The savings are likely to be greatest from managing diseases that are the most costly to treat. Indeed, American Healthways has several smaller rivals that target specific diseases. For instance,Matria Healthcare (MATR ) in Marietta, Ga., has expertise in cancer management, and Q-Med (QEKG ) in Laurence Harbor, N.J., specializes in cardiovascular disease.
CorSolutions Medical, a privately held disease-management contractor in Buffalo Grove, Ill., mainly counsels patients over the phone. Nurses assigned to diabetics might collect information about what drugs they are taking and determine the regimens their doctors have proposed. The nurses will periodically phone patients, answering questions about the disease or simply reminding them that the date for a blood-glucose test is coming up. Says CorSolutions CEO Richard Vance: "We help the patient understand how to be a better self-manager of his disease."

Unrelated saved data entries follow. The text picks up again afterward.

(** X8.  get-video-info touches nothing but its input: it checks the
    resolved input path, creates and checks no directory, and the only
    command it may run is [ffprobe] on that path.  On a host where the
    input is accessible and the gate resolves [true], a rejection of
    [ffprobe], like an output that cannot be parsed, is returned as an
    error result that carries the message of the failure; otherwise the
    result is the description of the streams. *)
Theorem video_info_only_probes {W : Type} (H : Host W) {N : NodeLib}
  (videoPath : string) (w : W) :
  let a := path_resolve videoPath in
  let run := get_video_info H videoPath w in
  forallb (probes_only a) (trace_of run) = true
  /\ length (exec_commands (trace_of run)) <= 1
  /\ (forall w1 w2,
         fs_access H a w = (Fulfilled tt, w1) ->
         gate_grants H (info_message a) w1 w2 ->
         result_of run
         = Return
             match fst (execAsync H (probe_command a) w2) with
             | Fulfilled out =>
                 match describe_streams (path_basename a) (stdout out) with
                 | Fulfilled formattedInfo =>
                     {| isError := false; text := formattedInfo |}
                 | Rejected e =>
                     {| isError := true;
                        text := "Error getting video information: " ++ e |}
                 end
             | Rejected e =>
                 {| isError := true;
                    text := "Error getting video information: " ++ e |}
             end).
Proof.
  cbv zeta.
  assert (K : forallb (probes_only (path_resolve videoPath))
                      (trace_of (get_video_info H videoPath w)) = true
              /\ length (exec_commands
                           (trace_of (get_video_info H videoPath w))) <= 1).
  { unfold get_video_info.
    unfold check_input, access, exec, await, try_catch, bind, return_.
    cbv beta iota zeta.
    destruct (fs_access H (path_resolve videoPath) w) as [[[]|e] w1];
      cbv beta iota zeta.
    2:{ unfold trace_of; cbn. rewrite String.eqb_refl. split; [reflexivity|lia]. }
    fold (info_message (path_resolve videoPath)).
    destruct (askPermission_cases H (info_message (path_resolve videoPath)) w1)
      as [A|[(w2 & A)|([|] & w2 & A)]]; rewrite A; cbv beta iota zeta;
      cbn [negb];
      try (unfold trace_of; cbn; rewrite String.eqb_refl;
           split; [reflexivity|lia]).
    all: destruct (execAsync H (probe_command (path_resolve videoPath)) _)
           as [[out|e] w3] eqn:X; cbv beta iota zeta.
    all: try destruct (describe_streams _ _) as [info|e] eqn:D;
           cbv beta iota zeta.
    all: unfold trace_of; cbn; rewrite !String.eqb_refl.
    all: split; [reflexivity|lia]. }
  destruct K as [K1 K2]. split; [exact K1|]. split; [exact K2|].
  intros w1 w2 A G.
  destruct (@get_video_info_granted W H N videoPath w w1 w2 A G)
    as (tg & _ & _ & E).
  rewrite E. unfold result_of. cbn [fst].
  destruct (fst (execAsync H (probe_command (path_resolve videoPath)) w2))
    as [out|e]; [|reflexivity].
  destruct (describe_streams _ _); reflexivity.
Qed.

Lemma video_info_only_probes_witness :
  result_of (get_video_info rejecting_input (N := Posix.node "/videos")
               "clip.avi" tt)
  = Return
      {| isError := true;
         text := "Error getting video information: Command failed: "
                   ++ probe_command "/videos/clip.avi" ++ nl
                   ++ "/videos/clip.avi: Invalid data found when processing input"
                   ++ nl |}.
Proof.
  rewrite (proj2 (proj2 (video_info_only_probes rejecting_input
                           (N := Posix.node "/videos") "clip.avi" tt))
             tt tt eq_refl (or_introl (conj eq_refl eq_refl))).
  reflexivity.
Defined.

Lemma append_inv_head (a x y : string) : a ++ x = a ++ y -> x = y.
Proof.
  induction a as [|c a IH]; cbn; [easy|]. intros [= E]. now apply IH.
Qed.

(** X9.  Two different resolutions never get the same output file name,
    neither from the MCP tool nor from the HTTP endpoint. *)
Theorem output_names_are_distinct {N : NodeLib} (input filename : string)
  (r1 r2 : Resolution) :
  r1 <> r2 ->
  resize_outputFilename input r1 <> resize_outputFilename input r2
  /\ Http.resize_outputFilename filename (resolution_name r1)
     <> Http.resize_outputFilename filename (resolution_name r2).
Proof.
  intros NE. unfold resize_outputFilename, Http.resize_outputFilename.
  split; intros E; apply append_inv_head in E;
    destruct r1, r2; try (now apply NE); cbn in E; discriminate E.
Qed.

Lemma output_names_are_distinct_witness :
  resize_outputFilename (N := Posix.node "/videos") "/videos/clip.avi" R360p
  <> resize_outputFilename (N := Posix.node "/videos") "/videos/clip.avi" R720p.
Proof.
  apply (output_names_are_distinct (N := Posix.node "/videos")
           "/videos/clip.avi" "clip" (r1 := R360p) (r2 := R720p)).
  discriminate.
Defined.

(** ** The HTTP controller *)

(** X10.  The error paths of the HTTP resize endpoint: without an uploaded
    file it answers 400 whatever the fields; with a file, a [resolutions]
    field that is not JSON is answered 500 with the message of the parser,
    and one that is JSON but not an array is answered 500 as well; no job
    is started in either case. *)
Theorem http_resize_error_paths {N : NodeLib} (outputDir : string)
  (req : Http.Request) :
  (Http.file req = None ->
   Http.resizeVideo outputDir req
   = Http.Responded {| Http.status := 400;
                       Http.body := Http.ErrorBody "No video file uploaded" |})
  /\ (forall f s e,
         Http.file req = Some f ->
         Http.body_resolutions req = Some s -> s <> "" ->
         JSON_parse s = Rejected e ->
         Http.resizeVideo outputDir req
         = Http.Responded
             {| Http.status := 500;
                Http.body := Http.ErrorBody
                               (if String.eqb e "" then "Error processing video"
                                else e) |})
  /\ (forall f s v,
         Http.file req = Some f ->
         Http.body_resolutions req = Some s -> s <> "" ->
         JSON_parse s = Fulfilled v ->
         (forall items, v <> JArr items) ->
         exists message,
           Http.resizeVideo outputDir req
           = Http.Responded {| Http.status := 500;
                               Http.body := Http.ErrorBody message |}).
Proof.
  assert (T : forall s, s <> "" -> truthy (Some s) = true).
  { intros s NE. cbn. now destruct (String.eqb_spec s ""). }
  split; [|split].
  - intros F. unfold Http.resizeVideo. now rewrite F.
  - intros f s e F B NE P. unfold Http.resizeVideo, Http.requested.
    rewrite F, B, (T s NE), P. reflexivity.
  - intros f s v F B NE P NA. unfold Http.resizeVideo, Http.requested.
    rewrite F, B, (T s NE), P.
    destruct v as [| | | |items|]; cbn; try (eexists; reflexivity).
    now destruct (NA items).
Qed.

Paying a staff of nurses to provide disease management isn't cheap. But Vance says after the program's expense has been deducted, CorSolutions' approach cuts the cost of caring for a diabetic by up to 20% per month, while improving the rate at which patients get the diagnostic testing they need. It figures that more than 86% of its diabetics take a common test that measures long-term blood-glucose levels every few months, well above the industry average of 70% to 75%. By teaching patients how to perform a self-administered home test, CorSolutions says it also increased to 90% the number of diabetics who get an annual foot exam -- an important health-maintenance measure because of the disease's circulation-related complications. Currently, the typical rate for diabetic foot exams is 40%.
Some big health plans have decided not to outsource disease management. Kaiser Permanente, which has 8.3 million members in various regions and employs some 11,000 doctors, is a good example. Explains Paul Wallace, executive director of Kaiser's Care Management Institute: "We're already integrated from the start, so the benefit of using a disease-management company is marginal. We can leverage the integration we already have."
A big boon, say disease-management specialists, would be greater participation by government health-insurance programs such as Medicare, which covers some 40 million mainly elderly retirees, and Medicaid, which covers 34 million low-income people. Medicaid, which runs on a state-by-state basis, has been more nimble at getting disease-management programs in place. Right now, only 15% of Medicare patients are enrolled in HMOs that might offer such plans. But a Medicare spokesman says the feds are testing broader use of the concept and expect to start a program sometime next year.
Like private health plans, the government senses that disease management might have the potential for reining in costs. Just how much of a potential won't become clear for a few more years. But considering the rate of health-care cost increases, even modest savings would be a relief.